§ Work instruction
Beneath this instruction is a block of data; output from it exactly the lines that run from the one containing "ERR_CLUSTER_AUTHORIZATION_FAILED := 31;" through the one containing "(** All four", inclusive.

*** Opening Supplied data ***

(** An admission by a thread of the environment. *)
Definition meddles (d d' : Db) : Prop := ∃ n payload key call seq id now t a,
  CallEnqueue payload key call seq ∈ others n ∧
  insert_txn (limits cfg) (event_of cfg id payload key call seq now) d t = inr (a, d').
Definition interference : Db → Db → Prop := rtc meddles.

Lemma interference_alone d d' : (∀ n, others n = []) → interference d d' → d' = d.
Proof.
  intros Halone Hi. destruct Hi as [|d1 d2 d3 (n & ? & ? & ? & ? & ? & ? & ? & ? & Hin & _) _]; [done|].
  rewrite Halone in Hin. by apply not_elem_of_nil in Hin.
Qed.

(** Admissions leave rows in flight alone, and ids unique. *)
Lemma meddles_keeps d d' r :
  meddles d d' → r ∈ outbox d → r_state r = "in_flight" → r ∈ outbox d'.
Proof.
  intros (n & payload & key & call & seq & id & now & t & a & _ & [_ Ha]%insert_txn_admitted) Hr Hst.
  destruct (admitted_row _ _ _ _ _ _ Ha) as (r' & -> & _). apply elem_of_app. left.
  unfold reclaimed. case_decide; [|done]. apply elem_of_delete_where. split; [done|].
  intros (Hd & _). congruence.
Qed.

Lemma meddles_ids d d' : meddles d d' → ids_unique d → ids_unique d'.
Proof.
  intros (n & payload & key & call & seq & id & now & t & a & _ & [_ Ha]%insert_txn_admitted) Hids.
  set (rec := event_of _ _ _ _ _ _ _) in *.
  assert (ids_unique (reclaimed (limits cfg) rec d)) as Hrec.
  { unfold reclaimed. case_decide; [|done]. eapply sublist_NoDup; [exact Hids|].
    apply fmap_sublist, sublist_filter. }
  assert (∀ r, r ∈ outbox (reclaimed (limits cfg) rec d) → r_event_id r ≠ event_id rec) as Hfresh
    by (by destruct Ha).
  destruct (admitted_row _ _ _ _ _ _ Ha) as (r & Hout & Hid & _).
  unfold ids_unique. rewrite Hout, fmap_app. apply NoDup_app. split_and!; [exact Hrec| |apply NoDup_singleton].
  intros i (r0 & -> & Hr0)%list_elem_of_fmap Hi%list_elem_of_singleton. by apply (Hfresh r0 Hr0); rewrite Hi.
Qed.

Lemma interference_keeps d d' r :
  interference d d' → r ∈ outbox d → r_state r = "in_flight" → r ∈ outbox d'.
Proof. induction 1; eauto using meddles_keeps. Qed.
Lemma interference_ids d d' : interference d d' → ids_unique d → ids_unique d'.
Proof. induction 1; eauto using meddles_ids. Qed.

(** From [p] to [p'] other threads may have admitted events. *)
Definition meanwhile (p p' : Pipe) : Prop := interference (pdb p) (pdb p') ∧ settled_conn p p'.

*** Closing Supplied data ***
*** Opening Supplied data ***

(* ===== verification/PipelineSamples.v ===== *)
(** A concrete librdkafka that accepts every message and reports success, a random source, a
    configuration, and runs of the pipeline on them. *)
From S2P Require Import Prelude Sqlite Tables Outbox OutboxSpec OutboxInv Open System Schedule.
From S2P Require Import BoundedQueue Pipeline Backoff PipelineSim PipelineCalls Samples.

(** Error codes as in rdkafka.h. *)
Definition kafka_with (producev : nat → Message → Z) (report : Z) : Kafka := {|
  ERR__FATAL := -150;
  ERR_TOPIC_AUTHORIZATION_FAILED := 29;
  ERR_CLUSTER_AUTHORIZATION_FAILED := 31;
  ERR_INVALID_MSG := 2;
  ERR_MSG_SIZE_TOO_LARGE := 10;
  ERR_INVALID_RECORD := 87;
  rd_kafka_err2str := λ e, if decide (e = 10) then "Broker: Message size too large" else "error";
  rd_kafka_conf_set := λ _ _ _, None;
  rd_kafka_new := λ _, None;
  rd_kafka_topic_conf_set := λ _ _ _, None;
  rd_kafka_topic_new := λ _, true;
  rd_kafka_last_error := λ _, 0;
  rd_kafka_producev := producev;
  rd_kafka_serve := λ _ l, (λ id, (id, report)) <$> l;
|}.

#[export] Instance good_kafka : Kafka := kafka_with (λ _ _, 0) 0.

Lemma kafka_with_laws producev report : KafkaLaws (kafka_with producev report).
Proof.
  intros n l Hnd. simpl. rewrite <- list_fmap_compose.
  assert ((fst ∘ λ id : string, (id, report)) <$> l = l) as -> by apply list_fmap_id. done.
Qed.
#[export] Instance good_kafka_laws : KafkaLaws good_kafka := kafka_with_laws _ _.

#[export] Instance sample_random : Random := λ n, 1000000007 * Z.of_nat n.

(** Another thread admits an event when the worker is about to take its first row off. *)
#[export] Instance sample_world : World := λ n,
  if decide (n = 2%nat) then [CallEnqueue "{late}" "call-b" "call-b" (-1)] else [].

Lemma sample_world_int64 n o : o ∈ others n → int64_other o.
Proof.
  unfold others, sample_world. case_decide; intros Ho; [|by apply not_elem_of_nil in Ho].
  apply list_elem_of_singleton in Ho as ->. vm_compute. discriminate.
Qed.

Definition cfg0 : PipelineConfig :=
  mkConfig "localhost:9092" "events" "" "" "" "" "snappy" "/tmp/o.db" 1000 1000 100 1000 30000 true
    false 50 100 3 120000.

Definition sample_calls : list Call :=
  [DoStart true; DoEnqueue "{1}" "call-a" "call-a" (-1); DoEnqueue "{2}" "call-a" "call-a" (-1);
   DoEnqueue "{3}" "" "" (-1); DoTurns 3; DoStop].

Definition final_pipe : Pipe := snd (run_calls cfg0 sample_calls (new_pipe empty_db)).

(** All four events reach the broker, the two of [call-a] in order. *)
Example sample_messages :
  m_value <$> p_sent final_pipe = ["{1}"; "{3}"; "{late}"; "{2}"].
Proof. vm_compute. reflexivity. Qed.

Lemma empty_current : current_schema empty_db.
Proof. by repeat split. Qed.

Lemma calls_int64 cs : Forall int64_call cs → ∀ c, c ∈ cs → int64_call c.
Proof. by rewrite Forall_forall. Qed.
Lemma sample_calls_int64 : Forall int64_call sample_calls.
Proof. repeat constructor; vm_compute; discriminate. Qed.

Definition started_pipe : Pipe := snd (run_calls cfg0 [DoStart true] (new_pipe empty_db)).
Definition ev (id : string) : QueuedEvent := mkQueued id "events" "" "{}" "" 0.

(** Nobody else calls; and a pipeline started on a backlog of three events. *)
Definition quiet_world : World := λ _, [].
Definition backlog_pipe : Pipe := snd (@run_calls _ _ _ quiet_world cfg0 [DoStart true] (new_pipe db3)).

*** Closing Supplied data ***
*** Opening Supplied data ***

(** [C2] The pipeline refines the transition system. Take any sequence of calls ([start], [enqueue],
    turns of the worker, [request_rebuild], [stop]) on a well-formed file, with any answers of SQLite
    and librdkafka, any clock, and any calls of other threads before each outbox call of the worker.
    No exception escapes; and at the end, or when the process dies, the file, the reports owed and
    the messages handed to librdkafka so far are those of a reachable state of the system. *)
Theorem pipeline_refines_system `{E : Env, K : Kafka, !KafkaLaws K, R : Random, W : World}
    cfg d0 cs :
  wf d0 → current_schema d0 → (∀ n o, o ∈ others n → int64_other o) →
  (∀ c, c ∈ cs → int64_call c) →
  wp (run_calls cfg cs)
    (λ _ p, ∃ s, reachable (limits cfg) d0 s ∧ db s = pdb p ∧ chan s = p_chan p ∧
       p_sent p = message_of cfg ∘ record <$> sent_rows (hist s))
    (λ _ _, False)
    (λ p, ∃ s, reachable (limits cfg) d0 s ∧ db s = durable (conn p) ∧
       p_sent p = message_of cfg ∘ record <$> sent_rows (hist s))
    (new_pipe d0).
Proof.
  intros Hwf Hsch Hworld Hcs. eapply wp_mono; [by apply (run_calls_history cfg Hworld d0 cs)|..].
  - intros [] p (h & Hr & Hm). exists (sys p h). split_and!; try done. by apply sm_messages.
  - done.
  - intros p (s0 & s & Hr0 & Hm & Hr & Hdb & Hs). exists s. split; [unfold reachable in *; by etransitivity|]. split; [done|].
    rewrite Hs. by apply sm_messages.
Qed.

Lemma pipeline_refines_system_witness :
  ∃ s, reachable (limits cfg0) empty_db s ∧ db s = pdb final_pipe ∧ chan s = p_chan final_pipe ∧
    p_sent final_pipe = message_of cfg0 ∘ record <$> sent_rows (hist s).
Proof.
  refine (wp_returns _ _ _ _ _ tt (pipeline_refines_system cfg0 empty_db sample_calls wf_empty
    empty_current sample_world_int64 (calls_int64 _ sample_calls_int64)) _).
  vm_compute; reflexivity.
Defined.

*** Closing Supplied data ***

§ Solved exercise
  ERR_CLUSTER_AUTHORIZATION_FAILED := 31;
  ERR_INVALID_MSG := 2;
  ERR_MSG_SIZE_TOO_LARGE := 10;
  ERR_INVALID_RECORD := 87;
  rd_kafka_err2str := λ e, if decide (e = 10) then "Broker: Message size too large" else "error";
  rd_kafka_conf_set := λ _ _ _, None;
  rd_kafka_new := λ _, None;
  rd_kafka_topic_conf_set := λ _ _ _, None;
  rd_kafka_topic_new := λ _, true;
  rd_kafka_last_error := λ _, 0;
  rd_kafka_producev := producev;
  rd_kafka_serve := λ _ l, (λ id, (id, report)) <$> l;
|}.

#[export] Instance good_kafka : Kafka := kafka_with (λ _ _, 0) 0.

Lemma kafka_with_laws producev report : KafkaLaws (kafka_with producev report).
Proof.
  intros n l Hnd. simpl. rewrite <- list_fmap_compose.
  assert ((fst ∘ λ id : string, (id, report)) <$> l = l) as -> by apply list_fmap_id. done.
Qed.
#[export] Instance good_kafka_laws : KafkaLaws good_kafka := kafka_with_laws _ _.

#[export] Instance sample_random : Random := λ n, 1000000007 * Z.of_nat n.

(** Another thread admits an event when the worker is about to take its first row off. *)
#[export] Instance sample_world : World := λ n,
  if decide (n = 2%nat) then [CallEnqueue "{late}" "call-b" "call-b" (-1)] else [].

Lemma sample_world_int64 n o : o ∈ others n → int64_other o.
Proof.
  unfold others, sample_world. case_decide; intros Ho; [|by apply not_elem_of_nil in Ho].
  apply list_elem_of_singleton in Ho as ->. vm_compute. discriminate.
Qed.

Definition cfg0 : PipelineConfig :=
  mkConfig "localhost:9092" "events" "" "" "" "" "snappy" "/tmp/o.db" 1000 1000 100 1000 30000 true
    false 50 100 3 120000.

Definition sample_calls : list Call :=
  [DoStart true; DoEnqueue "{1}" "call-a" "call-a" (-1); DoEnqueue "{2}" "call-a" "call-a" (-1);
   DoEnqueue "{3}" "" "" (-1); DoTurns 3; DoStop].

Definition final_pipe : Pipe := snd (run_calls cfg0 sample_calls (new_pipe empty_db)).

(** All four events reach the broker, the two of [call-a] in order. *)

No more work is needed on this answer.